### ENTRIES PROVIDED ###
(* ===== verification/IngestProps.v ===== *)
(** * Ingestion as a sequence of commits

    Whatever a file contains, reading it into a session is a sequence of
    committed operations, so that the invariants of sessions and the exchange
    with peers apply to it. *)

From S2P Require Import Prelude Core Sequence Mark MarkOps Table Diff Text Frontmatter Codec Draft.
From S2P Require Import Block Document DocumentCache DocumentTree Sync SyncInv SessionWire Session SessionTrace.
From S2P Require Import SessionLocal SessionClock SessionRemote DocumentTwin SessionPull SessionProps.
From S2P Require Import Match Chars Inline Markdown Serialize Ingest.

(** ** Block trees *)

Lemma iter_map_fmap {T A} (f : T → A) (s : Sequence T) : iter_map f s = f <$> sequence_iter s.
Proof.
  unfold iter_map, sequence_iter. induction (seq_elements s) as [|e l IH]; [done|].
  cbn [omap list_omap]. destruct (elem_value e); [exact (f_equal (cons _) IH)|exact IH].
Qed.

Lemma iter_live {T} (s : Sequence T) v : v ∈ sequence_iter s → ∃ x, x ∈ live_elems s ∧ v = x.2.
Proof.
  unfold sequence_iter, live_elems. rewrite list_elem_of_omap. intros (e & He & Hv).
  exists (elem_id e, v). split; [|done]. apply list_elem_of_omap. exists e. by rewrite Hv.
Qed.

(** Induction over a block and everything below it. *)
Lemma block_tree_ind (P : Block → Prop) :
  (∀ b, (∀ s c, blk_kind b = BlockQuote s → c ∈ sequence_iter s → P c) →
        (∀ style items moves it c, blk_kind b = ListBlock style items moves →
           it ∈ sequence_iter items → c ∈ sequence_iter (it_children it) → P c) → P b) →
  ∀ b, P b.
Proof.
  intros H. assert (Hn : ∀ n b, block_height b < n → P b); [|intros b; by apply (Hn (S (block_height b))); lia].
  intros n. induction n as [|n IH]; intros b Hb; [lia|].
  assert (Hchild : ∀ e p s c, (p, s) ∈ child_seqs e (blk_kind b) → c ∈ sequence_iter s → P c).
  { intros e p s c Hs (x & Hx & ->)%iter_live. apply IH.
    pose proof (block_height_child e b _ Hs). pose proof (sequence_height_ge _ _ Hx). simpl in *. lia. }
  apply H.
  - intros s c Hk. apply (Hchild (mkOpId 0 0) (InBlockQuote (mkOpId 0 0))). rewrite Hk. left.
  - intros style items moves it c Hk (x & Hx & ->)%iter_live. eapply (Hchild (mkOpId 0 0)). rewrite Hk.
    apply list_elem_of_fmap. by exists x.
Qed.

(** ** Computations that only commit *)

Section ingest_props.
Context (inc : bool) (graphemes : string → list string).
Context (encode : Envelope → string + list Byte.byte) (decode : list Byte.byte → string + Envelope).
Context (debug_info : option string → string).
Context (key_order : gset ustring → list ustring) (id_order : gset BlockId → list BlockId).

Abbreviation local_trace := (local_trace inc graphemes encode).
Abbreviation safe := (safe inc graphemes encode).

(** Run anywhere, the computation is a trace of commits, whether it fails or
    not. *)
Definition edits {A} (m : VM A) : Prop := ∀ s, ∃ l, local_trace s l (m s).1.

Lemma edits_ret {A} (x : A) : edits (mret x).
Proof. intros s. exists []. constructor. Qed.
Lemma edits_fail {A} e : edits (fail e : VM A).
Proof. intros s. exists []. constructor. Qed.
Lemma edits_bind {A B} (m : VM A) (k : A → VM B) :
  edits m → (∀ x, edits (k x)) → edits (x ← m; k x).
Proof.
  intros Hm Hk s. destruct (Hm s) as [l Hl]. unfold mbind, VM_bind.
  destruct (m s) as [s1 [e|x]]; simpl in *; [by exists l|].
  destruct (Hk x s1) as [l' Hl']. exists (l ++ l'). by eapply trace_trans.
Qed.
Lemma edits_sess {A} (m : SM A) : (∀ s, safe m s) → edits (sess m).
Proof.
  intros Hm s. destruct (Hm s) as [l Hl]. exists l. unfold sess. by destruct (m s) as [s1 [e|x]].
Qed.
Lemma edits_or_fail {A} e (o : option A) : edits (or_fail e o).
Proof. destruct o; [apply edits_ret|apply edits_fail]. Qed.
Lemma edits_fold {A S} (f : S → A → VM S) l x :
  (∀ x a, a ∈ l → edits (f x a)) → edits (vm_fold f l x).
Proof.
  revert x. induction l as [|a l IH]; intros x Hf; simpl; [apply edits_ret|].
  apply edits_bind; [apply Hf; left|]. intros y. apply IH. intros. apply Hf. by right.
Qed.
Lemma edits_query {A} (f : Document → Document * A) : (∀ d, cache_only d (f d).1) → edits (sess (query f)).
Proof.
  intros Hf s. exists []. unfold sess, query. specialize (Hf (s_document s)).
  destruct (f (s_document s)) as [d x]. eapply trace_query; [exact Hf|constructor].
Qed.
Lemma edits_gets {A} (f : CollaborativeDocument → A) : edits (sess (gets f)).
Proof. intros s. exists []. constructor. Qed.
Lemma edits_find id : edits (find_by_id id).
Proof. apply edits_query, cache_only_find_id. Qed.

(** Splits a computation into its calls. *)
Ltac edits_step :=
  cbv beta;
  lazymatch goal with
  | |- ∀ _, _ => intros ?
  | |- edits (mret _) => apply edits_ret
  | |- edits (fail _) => apply edits_fail
  | |- edits (or_fail _ _) => apply edits_or_fail
  | |- edits (find_by_id _) => apply edits_find
  | |- edits (sess (query _)) => apply edits_query; eauto using cache_only_find, cache_only_children
  | |- edits (sess (gets _)) => apply edits_gets
  | |- edits (sess _) => apply edits_sess; intros ?;
      eauto using safe_insert_block, safe_delete_block, safe_insert_text, safe_delete_text,
        safe_insert_paragraph, safe_insert_table, safe_insert_column, safe_insert_row, safe_set_cell,
        safe_row_cells, safe_delete_row, safe_set_alignment, safe_delete_column,
        safe_move_row, safe_set_mark, safe_remove_mark, safe_set_field, safe_initialize, safe_move_ids
  | |- edits (mbind _ _) => apply edits_bind; [|intros ?]
  | |- edits (vm_fold _ _ _) => apply edits_fold; intros ? ? ?
  | |- edits (if decide _ then _ else _) => case_decide
  | |- edits (if ?b then _ else _) => destruct b
  | |- edits (match ?x with _ => _ end) => destruct x
  end.
Ltac edits_auto := repeat edits_step.

Abbreviation apply_parsed_marks := (apply_parsed_marks inc graphemes encode).

Lemma set_spec_edits b m : edits (set_spec inc graphemes encode b m).
Proof. destruct m as [[[k i] j] a]. unfold set_spec. edits_auto. Qed.
Lemma parsed_marks_edits b id : edits (apply_parsed_marks b id).
Proof. unfold Ingest.apply_parsed_marks. edits_auto. apply set_spec_edits. Qed.

Lemma insert_tree_edits parent fs :
  Forall (λ f : Insertion, ∀ p a, edits (f p a)) fs → edits (insert_tree parent fs).
Proof.
  intros Hf. unfold insert_tree. apply edits_bind; [|edits_auto]. apply edits_fold.
  intros [ops after] f Hin. rewrite Forall_forall in Hf. apply edits_bind; [by apply Hf|edits_auto].
Qed.

Lemma insert_one_edits b : ∀ parent after, edits (insert_one inc graphemes encode b parent after).
Proof.
  induction b as [b IHq IHl] using block_tree_ind. intros parent after.
  destruct b as [id elem op obs kind marks]. cbn [blk_kind] in *.
  destruct kind as [text|level text|style items moves|style info text|children|raw|table]; cbn [insert_one].
  - edits_auto. apply parsed_marks_edits.
  - edits_auto. all: apply parsed_marks_edits.
  - apply edits_bind; [edits_auto|intros p]. apply edits_bind; [edits_auto|intros base].
    apply edits_bind; [edits_auto|intros list_elem]. apply edits_bind; [|edits_auto].
    apply edits_fold. intros n [fs item_elem] Hx. apply edits_bind; [|edits_auto]. apply insert_tree_edits.
    apply elem_of_zip_l in Hx. rewrite iter_map_fmap in Hx. apply list_elem_of_fmap in Hx as (it & -> & Hit).
    destruct it as [? ? ? ? ? ? kids] eqn:E. rewrite iter_map_fmap. apply Forall_fmap, Forall_forall.
    intros c Hc. exact (IHl _ _ _ _ c eq_refl Hit Hc).
  - edits_auto.
  - apply edits_bind; [edits_auto|intros q]. apply edits_bind; [|edits_auto].
    apply insert_tree_edits. rewrite iter_map_fmap. apply Forall_fmap, Forall_forall.
    intros c Hc. exact (IHq _ c eq_refl Hc).
  - edits_auto.
  - edits_auto.
Qed.

Lemma set_field_edits k v : edits (set_field inc graphemes encode k v).
Proof. unfold set_field. edits_auto. Qed.
Lemma sync_frontmatter_edits fm : edits (sync_frontmatter inc graphemes encode key_order fm).
Proof. unfold sync_frontmatter. edits_auto. all: apply set_field_edits. Qed.

Lemma insert_runs_edits b steps g n : edits (insert_runs inc graphemes encode b steps g n).
Proof.
  unfold insert_runs, insert_run_step. edits_auto.
Qed.
Lemma text_diff_edits b t t' nb : edits (apply_paragraph_text_diff inc graphemes encode b t t' nb).
Proof.
  unfold apply_paragraph_text_diff.
  edits_auto; try apply insert_runs_edits. all: apply set_spec_edits.
Qed.

Lemma sync_columns_edits t cur par : edits (sync_columns inc graphemes encode t cur par).
Proof. unfold sync_columns, sync_column, append_column. edits_auto. Qed.
Lemma find_row_edits t l : edits (find_row_elem t l).
Proof. induction l as [|id l IH]; simpl; edits_auto. exact IH. Qed.
Lemma sync_rows_edits t cur par n : edits (sync_rows inc graphemes encode t cur par n).
Proof.
  unfold sync_rows. destruct (fold_left _ _ _) as [used mapping].
  unfold rewrite_row, append_row, place_row. edits_auto; try apply find_row_edits.
Qed.
Lemma sync_table_edits t par : edits (sync_table inc graphemes encode t par).
Proof. unfold sync_table. edits_auto; eauto using sync_columns_edits, sync_rows_edits. Qed.

(** ** The tree *)

Lemma place_block_edits p a id : edits (place_block inc graphemes encode p a id).
Proof. unfold place_block, move_block. edits_auto. Qed.

Lemma sync_content_edits e ob (x : Incoming) :
  (∀ p old, edits (x.2 p old)) → edits (sync_content inc graphemes encode e ob x).
Proof.
  intros Hx. unfold sync_content. edits_auto; eauto using sync_table_edits, text_diff_edits.
Qed.

Lemma sync_level_edits new parent old :
  Forall (λ x : Incoming, ∀ p old, edits (x.2 p old)) new →
  edits (sync_level inc graphemes encode debug_info id_order new parent old).
Proof.
  intros Hn. unfold sync_level. apply edits_bind; [edits_auto|intros ops].
  apply edits_bind; [|edits_auto]. apply edits_fold. intros [after n] [idx x] Hx.
  assert (Hin : ∀ p old, edits (x.2 p old)).
  { rewrite Forall_forall in Hn. apply elem_of_lookup_imap in Hx as (i & y & [= -> ->] & Hy).
    eapply Hn, list_elem_of_lookup_2, Hy. }
  unfold sync_step. edits_auto; eauto using place_block_edits, sync_content_edits, insert_one_edits.
Qed.

Lemma sync_children_edits b : ∀ parent old,
  edits (sync_children inc graphemes encode debug_info id_order b parent old).
Proof.
  induction b as [b IHq _] using block_tree_ind. intros parent old.
  destruct b as [id elem op obs kind marks]. cbn [blk_kind] in *.
  destruct kind as [text|level text|style items moves|style info text|children|raw|table];
    cbn [sync_children]; try apply edits_ret.
  apply sync_level_edits. rewrite iter_map_fmap. apply Forall_fmap, Forall_forall.
  intros c Hc. exact (IHq _ c eq_refl Hc).
Qed.

Lemma structure_edits d : edits (apply_structure_ingest inc graphemes encode debug_info id_order d).
Proof.
  unfold apply_structure_ingest. apply edits_bind; [edits_auto|]. intros old. unfold sync_tree.
  apply sync_level_edits, Forall_fmap, Forall_forall. intros b _. exact (sync_children_edits b).
Qed.

Abbreviation ingest_content := (ingest_content inc graphemes encode debug_info key_order id_order).

(** The document of [s'] is that of [s] but for the source regions. *)
Definition resourced (s s' : CollaborativeDocument) : Prop :=
  ∃ src, s' = set_document (set_source src (s_document s)) s.

Lemma adopt_resourced d s : resourced s (set_document (adopt_source_from d (s_document s)).1 s).
Proof.
  unfold adopt_source_from, resourced. destruct (doc_source d) as [src|]; [|by eexists].
  case_decide; by eexists.
Qed.

Lemma set_source_same d : set_source (doc_source d) d = d.
Proof. by destruct d. Qed.
Lemma resourced_refl s : resourced s s.
Proof. exists (doc_source (s_document s)). rewrite set_source_same. by destruct s. Qed.

(** Ingestion is a trace of commits, and then the source is replaced. *)
Lemma ingest_trace content s :
  ∃ l s1, local_trace s l s1 ∧ resourced s1 (ingest_content content s).1.
Proof.
  unfold Ingest.ingest_content. unfold or_fail.
  destruct (parse inc graphemes content) as [d|]; [|exists [], s; split; [constructor|apply resourced_refl]].
  assert (Hm : edits (ingest_edits inc graphemes encode debug_info key_order id_order d)).
  { unfold ingest_edits. edits_auto; eauto using sync_frontmatter_edits, structure_edits.
    apply insert_tree_edits, Forall_fmap, Forall_forall. intros b _. exact (insert_one_edits b). }
  destruct (Hm s) as [l Hl]. unfold mbind, VM_bind, mret, VM_ret.
  destruct (ingest_edits _ _ _ _ _ _ d s) as [s1 [e|n]]; exists l, s1; (split; [exact Hl|]).
  - apply resourced_refl.
  - apply adopt_resourced.
Qed.

(** C22: A file edit reaches the peers.  A session reads a file, whatever it
    contains and whether that succeeds or fails half-way.  What it did is a
    sequence of commits followed by a change of source regions only.  For every
    such sequence: if its counters stay below the end of [u64], the ids of the
    commits continue the clock without gap or reuse; and a peer that has seen the
    same operations, and whose document differs in the cached index at most, pulls
    exactly these operations, applies every one of them, and ends with the same
    blocks and the same frontmatter, if the codec decodes the operations, the
    index does not run out of generations and the message passes the limits. *)
Theorem ingest_reaches_peers content s r limits n :
  clock_ok s → in_step s r → twin n (s_document s) (s_document r) →
  let s' := (ingest_content content s).1 in
  (∃ l s1, local_trace s l s1 ∧ resourced s1 s') ∧
  ∀ l s1, local_trace s l s1 → resourced s1 s' → Forall (λ x : Envelope * Operation, below_max graphemes x.1) l →
    let message := mkChanges (session_state_vector r) l.*2 in
    tiles graphemes (s_next_counter s) l.*1 (s_next_counter s') ∧ clock_ok s' ∧
    (Forall (λ x : Envelope * Operation, decode (sop_payload x.2) = inr x.1) l →
     room (n + history_cost l.*1) → validate_changes message limits 0 = None →
     encode_changes_since (session_state_vector r) (s_sync s') = inr message ∧
     ∃ r', apply_remote inc graphemes decode message limits r =
         (r', inr (mkSessionResult (sop_id <$> l.*2) [])) ∧
       doc_blocks (s_document r') = doc_blocks (s_document s') ∧
       doc_frontmatter (s_document r') = doc_frontmatter (s_document s')).
Proof.
  intros Hc Hst Htw s'. split; [apply ingest_trace|]. intros l s1 Htr Hsrc Hb message.
  destruct (trace_commits _ _ _ _ _ _ Htr Hc Hb) as [Hck Ht _ _ _ _].
  destruct Hsrc as [src Hs']. fold s' in Hs'. rewrite Hs'.
  split_and!; [exact Ht|by apply clock_ok_query|]. intros Hdec Hroom Hval.
  destruct (trace_pull inc graphemes encode decode s l s1 r limits n Htr Hc Hst Htw Hb Hdec Hroom Hval)
    as (Hm & r' & Hr & _ & _ & Ht').
  split; [exact Hm|]. exists r'. split; [exact Hr|].
  destruct (tw_content _ _ _ Ht') as (Hf & Hbl & _). split; symmetry; [exact Hbl|exact Hf].
Qed.
End ingest_props.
###
WHAT YOU SHOULD DO: Look above for the line holding "Proof. by destruct d. Qed." and the line holding "graphemes x.1) l →", then output exactly those two lines and every line between them, nothing more.

REPLY:
Proof. by destruct d. Qed.
Lemma resourced_refl s : resourced s s.
Proof. exists (doc_source (s_document s)). rewrite set_source_same. by destruct s. Qed.

(** Ingestion is a trace of commits, and then the source is replaced. *)
Lemma ingest_trace content s :
  ∃ l s1, local_trace s l s1 ∧ resourced s1 (ingest_content content s).1.
Proof.
  unfold Ingest.ingest_content. unfold or_fail.
  destruct (parse inc graphemes content) as [d|]; [|exists [], s; split; [constructor|apply resourced_refl]].
  assert (Hm : edits (ingest_edits inc graphemes encode debug_info key_order id_order d)).
  { unfold ingest_edits. edits_auto; eauto using sync_frontmatter_edits, structure_edits.
    apply insert_tree_edits, Forall_fmap, Forall_forall. intros b _. exact (insert_one_edits b). }
  destruct (Hm s) as [l Hl]. unfold mbind, VM_bind, mret, VM_ret.
  destruct (ingest_edits _ _ _ _ _ _ d s) as [s1 [e|n]]; exists l, s1; (split; [exact Hl|]).
  - apply resourced_refl.
  - apply adopt_resourced.
Qed.

(** C22: A file edit reaches the peers.  A session reads a file, whatever it
    contains and whether that succeeds or fails half-way.  What it did is a
    sequence of commits followed by a change of source regions only.  For every
    such sequence: if its counters stay below the end of [u64], the ids of the
    commits continue the clock without gap or reuse; and a peer that has seen the
    same operations, and whose document differs in the cached index at most, pulls
    exactly these operations, applies every one of them, and ends with the same
    blocks and the same frontmatter, if the codec decodes the operations, the
    index does not run out of generations and the message passes the limits. *)
Theorem ingest_reaches_peers content s r limits n :
  clock_ok s → in_step s r → twin n (s_document s) (s_document r) →
  let s' := (ingest_content content s).1 in
  (∃ l s1, local_trace s l s1 ∧ resourced s1 s') ∧
  ∀ l s1, local_trace s l s1 → resourced s1 s' → Forall (λ x : Envelope * Operation, below_max graphemes x.1) l →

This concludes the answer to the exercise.